The line graphs show time courses for LSM change from baseline in seated systolic blood pressure up to week 12 (Panel A), change from randomized withdrawal period baseline (week 24) in seated systolic blood pressure up to week 32 (Panel B), change from baseline in seated systolic blood pressure up to week 12 in the resistant hypertension subpopulation (Panel C), and change from baseline in seated diastolic blood pressure up to week 12 (Panel D). I bars on the line graphs indicate the standard error. LSM denotes least-squares mean.
Figure 2
Figure 2. Change from Baseline in Seated Systolic Blood Pressure at Week 12 by Subgroup for Baxdrostat 2 mg versus Placebo.

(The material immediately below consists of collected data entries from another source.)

(* ===== verification/Elf.v ===== *)
(** * Symbols for back traces: [src/elf.c] and the stack walk of [src/debug.c]

    Section headers, symbols and stack frames are read from byte memory at the offsets of
    [include/elf.h]. *)
From S2P Require Import Prelude Memory CString.

Definition SIZEOF_SHDR : Z := 40.
Definition SIZEOF_SYM : Z := 16.

(** [elf_t] *)
Record elf_t : Type := Elf {
  symtab : Z; symtabsz : Z; strtab : Z; strtabsz : Z;
}.

(** ** Operations *)

(** [sh[i].field] *)
Definition sh_field (m : mem) (sh i off : Z) : Z := load32 m (u32 (sh + SIZEOF_SHDR * i + off)).

(** The loop of [elf_from_multiboot], [n] rounds from [i] on; [s_strtab] and [s_symtab] are the
    addresses of the two literals. *)
Fixpoint sections_loop (fuel n : nat) (m : mem) (sh shstrtab s_strtab s_symtab i : Z) (elf : elf_t)
  : res elf_t :=
  match n with
  | O => Ret elf
  | S n =>
      let name := u32 (shstrtab + sh_field m sh i 0) in
      c1 ← strcmp fuel name s_strtab m;
      let elf := if c1 =? 0 then Elf (symtab elf) (symtabsz elf) (sh_field m sh i 12) (sh_field m sh i 20)
                 else elf in
      c2 ← strcmp fuel name s_symtab m;
      let elf := if c2 =? 0 then Elf (sh_field m sh i 12) (sh_field m sh i 20) (strtab elf) (strtabsz elf)
                 else elf in
      sections_loop fuel n m sh shstrtab s_strtab s_symtab (i + 1) elf
  end.

(** [elf_t elf_from_multiboot(multiboot_t *mb)], for the [num], [addr] and [shndx] of the boot
    loader; [elf] is what the uninitialised result holds. *)
Definition elf_from_multiboot (fuel : nat) (m : mem) (num addr shndx s_strtab s_symtab : Z) (elf : elf_t)
  : res elf_t :=
  let shstrtab := sh_field m addr shndx 12 in
  sections_loop fuel (Z.to_nat num) m addr shstrtab s_strtab s_symtab 0 elf.

(** [elf->symtab[i].field] *)
Definition sym_name (m : mem) (elf : elf_t) (i : Z) : Z := load32 m (symtab elf + SIZEOF_SYM * i).
Definition sym_value (m : mem) (elf : elf_t) (i : Z) : Z := load32 m (symtab elf + SIZEOF_SYM * i + 4).
Definition sym_size (m : mem) (elf : elf_t) (i : Z) : Z := load32 m (symtab elf + SIZEOF_SYM * i + 8).
Definition sym_info (m : mem) (elf : elf_t) (i : Z) : Z := m (symtab elf + SIZEOF_SYM * i + 12).

Definition ELF32_ST_TYPE (i : Z) : Z := Z.land i 0xf.

(** [const char *elf_lookup_symbol(_u32 addr, elf_t *elf)] *)
Fixpoint lookup_loop (n : nat) (m : mem) (elf : elf_t) (addr i : Z) : Z :=
  match n with
  | O => NULL
  | S n =>
      if negb (ELF32_ST_TYPE (sym_info m elf i) =? 2) then lookup_loop n m elf addr (i + 1)
      else if (sym_value m elf i <=? addr) && (addr <? u32 (sym_value m elf i + sym_size m elf i))
      then u32 (strtab elf + sym_name m elf i)
      else lookup_loop n m elf addr (i + 1)
  end.

Definition elf_lookup_symbol (m : mem) (addr : Z) (elf : elf_t) : Z :=
  lookup_loop (Z.to_nat (symtabsz elf / SIZEOF_SYM)) m elf addr 0.

(** [void print_stack_trace()] from the frame pointer [ebp] on: the return addresses printed, each
    with its symbol *)
Fixpoint print_stack_trace (fuel : nat) (m : mem) (elf : elf_t) (ebp : Z) : res (list (Z * Z)) :=
  match fuel with
  | O => Diverge
  | S fuel =>
      if ebp =? 0 then Ret []
      else
        let eip := load32 m (u32 (ebp + 4)) in
        l ← print_stack_trace fuel m elf (load32 m ebp);
        Ret ((eip, elf_lookup_symbol m eip elf) :: l)
  end.

(** ** Symbols *)

(** Symbol [i] is a function that covers [addr]. *)
Definition covers (m : mem) (elf : elf_t) (addr i : Z) : Prop :=
  Z.land (sym_info m elf i) 0xf = 2 ∧ sym_value m elf i ≤ addr < sym_value m elf i + sym_size m elf i.

(** No function reaches past the end of memory. *)
Definition symbols_ok (m : mem) (elf : elf_t) : Prop :=
  ∀ i, 0 ≤ i < symtabsz elf / SIZEOF_SYM → sym_value m elf i + sym_size m elf i < 4294967296.

Lemma lookup_loop_spec m elf addr : ∀ n i,
  (∀ j, i ≤ j < i + Z.of_nat n → sym_value m elf j + sym_size m elf j < 4294967296) →
  (lookup_loop n m elf addr i = NULL ∧ ∀ j, i ≤ j < i + Z.of_nat n → ¬ covers m elf addr j) ∨
  ∃ j, i ≤ j < i + Z.of_nat n ∧ covers m elf addr j ∧
    (∀ k, i ≤ k < j → ¬ covers m elf addr k) ∧
    lookup_loop n m elf addr i = u32 (strtab elf + sym_name m elf j).
Proof.
  induction n as [|n IH]; intros i Hok; cbn [lookup_loop]; [left; split; [done|lia]|].
  assert (Hc : (if negb (ELF32_ST_TYPE (sym_info m elf i) =? 2) then false
                else (sym_value m elf i <=? addr) &&
                     (addr <? u32 (sym_value m elf i + sym_size m elf i))) = true ↔ covers m elf addr i).
  { unfold covers, ELF32_ST_TYPE. rewrite u32_small.
    - destruct (Z.eqb_spec (Z.land (sym_info m elf i) 15) 2); cbn [negb]; [|naive_solver].
      rewrite andb_true_iff, Z.leb_le, Z.ltb_lt. tauto.
    - specialize (Hok i ltac:(lia)). pose proof (load32_range m (symtab elf + SIZEOF_SYM * i + 4)).
      pose proof (load32_range m (symtab elf + SIZEOF_SYM * i + 8)).
      unfold is_u32, sym_value, sym_size in *. lia. }
  assert (Hnext : ¬ covers m elf addr i →
    (lookup_loop n m elf addr (i + 1) = NULL ∧
     ∀ j, i ≤ j < i + Z.of_nat (S n) → ¬ covers m elf addr j) ∨
    ∃ j, i ≤ j < i + Z.of_nat (S n) ∧ covers m elf addr j ∧
      (∀ k, i ≤ k < j → ¬ covers m elf addr k) ∧
      lookup_loop n m elf addr (i + 1) = u32 (strtab elf + sym_name m elf j)).
  { intros Hi. destruct (IH (i + 1)) as [[E Hn]|(j&Hj&Hcj&Hmin&E)]; [intros; apply Hok; lia|left|right].
    - split; [done|]. intros j Hj. destruct (decide (j = i)) as [->|]; [done|]. apply Hn. lia.
    - exists j. split_and!; [lia|lia|done| |done].
      intros k Hk. destruct (decide (k = i)) as [->|]; [done|]. apply Hmin. lia. }
  destruct (negb (ELF32_ST_TYPE (sym_info m elf i) =? 2)).
  { apply Hnext. rewrite <- Hc. done. }
  destruct ((sym_value m elf i <=? addr) && _).
  - right. exists i. split_and!; [lia|lia|by apply Hc|lia|done].
  - apply Hnext. rewrite <- Hc. done.
Qed.

Lemma elf_lookup_spec m addr elf :
  symbols_ok m elf → 0 ≤ symtabsz elf →
  (elf_lookup_symbol m addr elf = NULL ∧
   ∀ j, 0 ≤ j < symtabsz elf / SIZEOF_SYM → ¬ covers m elf addr j) ∨
  ∃ j, 0 ≤ j < symtabsz elf / SIZEOF_SYM ∧ covers m elf addr j ∧
    (∀ k, 0 ≤ k < j → ¬ covers m elf addr k) ∧
    elf_lookup_symbol m addr elf = u32 (strtab elf + sym_name m elf j).
Proof.
  intros Hok Hsz. unfold elf_lookup_symbol.
  assert (Hn : Z.of_nat (Z.to_nat (symtabsz elf / SIZEOF_SYM)) = symtabsz elf / SIZEOF_SYM).
  { apply Z2Nat.id. unfold SIZEOF_SYM. dlia. }
  pose proof (lookup_loop_spec m elf addr (Z.to_nat (symtabsz elf / SIZEOF_SYM)) 0) as H.
  rewrite Hn in H. apply H. intros j Hj. apply Hok. lia.
Qed.

(** ** Frames *)

(** The frames linked from [ebp] on, with their return addresses. *)
Fixpoint frames (m : mem) (ebp : Z) (l : list Z) : Prop :=
  match l with
  | [] => ebp = 0
  | eip :: l => ebp ≠ 0 ∧ 0 ≤ ebp ∧ ebp + 8 ≤ 4294967296 ∧ load32 m (ebp + 4) = eip ∧
                frames m (load32 m ebp) l
  end.

Lemma stack_trace_spec m elf l : ∀ fuel ebp,
  frames m ebp l → (length l < fuel)%nat →
  print_stack_trace fuel m elf ebp = Ret ((λ eip, (eip, elf_lookup_symbol m eip elf)) <$> l).
Proof.
  induction l as [|eip l IH]; intros [|fuel] ebp Hf Hl; cbn [length] in Hl; try lia;
    cbn [print_stack_trace].
  - cbn in Hf. by subst ebp.
  - destruct Hf as (H0&H1&H2&He&Hf). destruct (Z.eqb_spec ebp 0); [done|].
    rewrite u32_small by (unfold is_u32; lia). rewrite He, (IH fuel) by (done || lia). done.
Qed.

(** A back trace names the functions on the stack. On a chain of frames that ends in a null
    frame pointer [print_stack_trace] returns and prints the return addresses from the
    innermost frame out, each with the name of the first function symbol whose range holds
    it, or a null name when there is none. *)
Theorem stack_trace_correct m elf fuel ebp l :
  frames m ebp l → (length l < fuel)%nat → symbols_ok m elf → 0 ≤ symtabsz elf →
  ∃ out, print_stack_trace fuel m elf ebp = Ret out ∧ out.*1 = l ∧
    ∀ eip name, (eip, name) ∈ out →
      (name = NULL ∧ ∀ j, 0 ≤ j < symtabsz elf / SIZEOF_SYM → ¬ covers m elf eip j) ∨
      ∃ j, 0 ≤ j < symtabsz elf / SIZEOF_SYM ∧ covers m elf eip j ∧
        (∀ k, 0 ≤ k < j → ¬ covers m elf eip k) ∧ name = u32 (strtab elf + sym_name m elf j).
Proof.
  intros Hf Hl Hok Hsz. eexists. split; [by apply stack_trace_spec|]. split.
  - rewrite <- list_fmap_compose. clear. induction l as [|e l IH]; [done|]. cbn. by rewrite IH.
  - intros eip name (e&[= -> ->]&_)%list_elem_of_fmap. by apply elf_lookup_spec.
Qed.

(** One function symbol at 0x100 and two frames. *)
Definition demo_image : mem :=
  bytes_from 0x200 [1; 0; 0; 0; 0; 1; 0; 0; 0x50; 0; 0; 0; 2; 0; 0; 0]
    (bytes_from 0x300 [0x10; 3; 0; 0; 0x20; 1; 0; 0] (bytes_from 0x310 [0; 0; 0; 0; 0; 9; 0; 0] (λ _, 0))).
Definition demo_elf : elf_t := Elf 0x200 16 0x400 64.

Lemma stack_trace_correct_witness :
  ∃ out, print_stack_trace 3 demo_image demo_elf 0x300 = Ret out ∧ out.*1 = [0x120; 0x900].
Proof.
  destruct (stack_trace_correct demo_image demo_elf 3 0x300 [0x120; 0x900]) as (out&E&Hl&_).
  - vm_compute. repeat split; discriminate || reflexivity.
  - cbn. lia.
  - intros i Hi. assert (i = 0) as -> by (change (symtabsz demo_elf / SIZEOF_SYM) with 1 in Hi; lia). vm_compute. reflexivity.
  - vm_compute. discriminate.
  - exists out. split; [exact E|exact Hl].
Defined.

(** ** Sections *)

(** The sections [0 .. n-1] have these names. *)
Definition named_sections (m : mem) (sh shstrtab : Z) (i : Z) (names : list (list Z)) : Prop :=
  ∀ (j : nat) s, names !! j = Some s → cstr m (u32 (shstrtab + sh_field m sh (i + Z.of_nat j) 0)) s.

Lemma sections_loop_skip fuel m sh shstrtab p1 l1 p2 l2 names : ∀ i elf,
  named_sections m sh shstrtab i names → cstr m p1 l1 → cstr m p2 l2 →
  Forall (λ s, length s < fuel)%nat names →
  Forall (λ s, strcmp_fun s l1 ≠ 0 ∧ strcmp_fun s l2 ≠ 0) names →
  sections_loop fuel (length names) m sh shstrtab p1 p2 i elf = Ret elf.
Proof.
  induction names as [|s names IH]; intros i elf Hn H1 H2 Hf Hd; [done|].
  apply Forall_cons in Hf as [Hfs Hf]. apply Forall_cons in Hd as [[Hd1 Hd2] Hd].
  cbn [length sections_loop].
  assert (Hs : cstr m (u32 (shstrtab + sh_field m sh i 0)) s).
  { specialize (Hn 0%nat s eq_refl). by rewrite Z.add_0_r in Hn. }
  rewrite (strcmp_spec s l1 fuel _ p1 m Hs H1 Hfs). cbn [mbind res_bind].
  rewrite (strcmp_spec s l2 fuel _ p2 m Hs H2 Hfs). cbn [mbind res_bind].
  rewrite (proj2 (Z.eqb_neq _ _) Hd1), (proj2 (Z.eqb_neq _ _) Hd2).
  apply IH; try done. intros j s' Hj. replace (i + 1 + Z.of_nat j) with (i + Z.of_nat (S j)) by lia.
  by apply Hn.
Qed.

(** Without sections of those names the result is what the uninitialised structure held. *)
Theorem elf_sections_missing fuel m num addr shndx p1 l1 p2 l2 names elf :
  named_sections m addr (sh_field m addr shndx 12) 0 names → Z.of_nat (length names) = num →
  cstr m p1 l1 → cstr m p2 l2 → Forall (λ s, length s < fuel)%nat names →
  Forall (λ s, strcmp_fun s l1 ≠ 0 ∧ strcmp_fun s l2 ≠ 0) names →
  elf_from_multiboot fuel m num addr shndx p1 p2 elf = Ret elf.
Proof.
  intros Hn Hl H1 H2 Hf Hd. unfold elf_from_multiboot. rewrite <- Hl, Nat2Z.id.
  by apply sections_loop_skip with (l1 := l1) (l2 := l2).
Qed.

Forest plot shows least-squares mean difference versus placebo for change from baseline in seated systolic blood pressure at week 12 with baxdrostat 2 mg by subgroup. The analysis was performed within each subgroup category using an ANCOVA model with treatment and baseline hypertension (uncontrolled hypertension, resistant hypertension) as factors, and baseline seated systolic blood pressure value as a covariate. For the baseline hypertension subgroup analysis, the baseline hypertension factor was removed from the ANCOVA models for uncontrolled and resistant hypertension categories. Missing data were handled via multiple imputation. Circle denotes the point estimate. The widths of confidence intervals have not been adjusted for multiplicity and cannot be used to infer treatment effects. ANCOVA denotes analysis of covariance, CI confidence interval, and eGFR estimated glomerular filtration rate.